The National Labor Relations Board has traditionally applied separate tests to evaluate whether employee discipline violated the National Labor Relations Act, depending on the context of the underlying misconduct. This has resulted in heightened protection for employee misconduct that takes place during the course of protected activity, such as strikes.  However, in General Motors LLC, the Board abandoned the context specific analysis to apply one consistent standard.

Historically, the Board’s Wright Line standard is used to determine whether employee discipline was an unlawful response to employee protected activity.  In other cases, the Board presumed that discipline based on abusive conduct during Section 7 protected activity violates the Act, unless the Board determines that the abusive conduct lost the protection of the Act.  Two different standards have been used for evaluating these cases.

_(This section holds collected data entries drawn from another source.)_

Lemma head_run req B tail m :
  request_ok req → xml_sent m = false → json_sent m = false → B = head_text req ++ tail →
  ∃ m', exec_loop (the_table (uri_relaxed m)) (perform B) start 0 B m [] = Ok (s_done, m', request_events B req, length (head_text req)) ∧
    uri_relaxed m' = uri_relaxed m.
Proof.
  intros [[Hm1 Hm2] Hv Hp Hq Hf Hl] Hx Hj HB.
  assert (exec_loop (the_table (uri_relaxed m)) (perform B) start 0 B m [] =
    exec_loop (the_table (uri_relaxed m)) (perform B) start 0 (head_text req ++ tail) m []) as -> by (by rewrite <-HB).
  clear HB. unfold head_text. rewrite <-!(assoc_L (++)). change (text " ") with [32]. cbn [app].
  destruct (method_run B (uri_relaxed m) (m_method req)
    (m_path req ++ optional "?" (m_query req) ++ optional "#" (m_fragment req) ++ 32 :: print_version (m_version req) ++ crlf ++
     print_lines (request_lines req) ++ crlf ++ tail) m Hm1 Hm2) as (m1 & -> & K1).
  edestruct uri_run as (m2 & -> & K2); [done|done|done|]. edestruct version_run as (m3 & -> & K3); [done|].
  edestruct lines_run as (s & m4 & -> & K4 & Hs); [by left|done|].
  destruct (keeps_trans _ _ _ (keeps_trans _ _ _ (keeps_trans _ _ _ K1 K2) K3) K4) as (Kr & Kx & Kj).
  edestruct end_run as (m5 & -> & Hr); [done|by rewrite Kx|by rewrite Kj|]. exists m5. split; [|by rewrite Hr].
  f_equal. unfold request_events. f_equal; [f_equal|].
  - rewrite <-!(assoc_L (++)). done.
  - assert (length (print_version (m_version req)) = 8%nat) as Hv8 by (by destruct Hv as [-> | ->]; vm_compute).
    repeat (rewrite length_app; cbn [length]). change (length crlf) with 2%nat. lia.
Qed.

(** What the callbacks make of the events. *)
Section effect.
Context (eng : Engine).

Lemma string_at (pre w post B : list Z) n : B = pre ++ w ++ post → n = length pre → std_string (drop n B) (length w) = Ok w.
Proof.
  intros -> ->. unfold std_string. rewrite drop_app_length, decide_True by (rewrite length_app; lia). by rewrite take_app_length.
Qed.

Definition set_headers (d : HttpRequest) (h : list (list Z * list Z)) : HttpRequest := set_maps d h (m_params d) (m_cookies d).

In evaluating employee misconduct that occurs in the workplace, the Board has applied the four-factor Atlantic Steel test, which considers “(1) the place of the discussion; (2) the subject matter of the discussion; (3) the nature of the employee’s outburst; and (4) whether the outburst was, in any way, provoked by an employer’s unfair labor practice.” In the case of social-media posts and most cases involving discussions among employees in the workplace, the Board has examined the totality of the circumstances to determine whether employee discipline was unlawful.

The Board has used yet another standard to evaluate employee misconduct during a strike.  In the context of a picket-line, the Board applies the Clear Pine Mouldings standard, which also considers all of the circumstances in determining whether non-striking employees reasonably would have been coerced or intimidated. If so, then the misconduct loses the protection of the Act.

In General Motors LLC, the Board held that these varied standards have failed to yield predictable, equitable results.  The Board cited to cases overturning employee discipline and requiring employers to reinstate employees accused of making threatening and racist comments toward coworkers and supervisors.  As a result, the Board concluded that the appropriate approach is to apply the Wright Line analysis in evaluating employee misconduct regardless of the context.

Under Wright Line, an employee must show that (1) the employee engaged in Section 7 protected activity, (2) the employer knew of that activity, and (3) there is a causal connection between the discipline and the Section 7 activity.  If this initial case has been made, the burden of shifts to the employer to prove it would have taken the same action even in the absence of the protected activity.

We believe that the Board’s decision will result in fewer disciplinary decisions being overturned by the Board and will result in more predictability for employers.  Hopefully, it will eliminate some of the more extreme cases of the misconduct in and outside of the workplace.  Certainly, the Board’s General Motors decision will be a welcomed relief for employers evaluating possible disciplinary action for employee misconduct.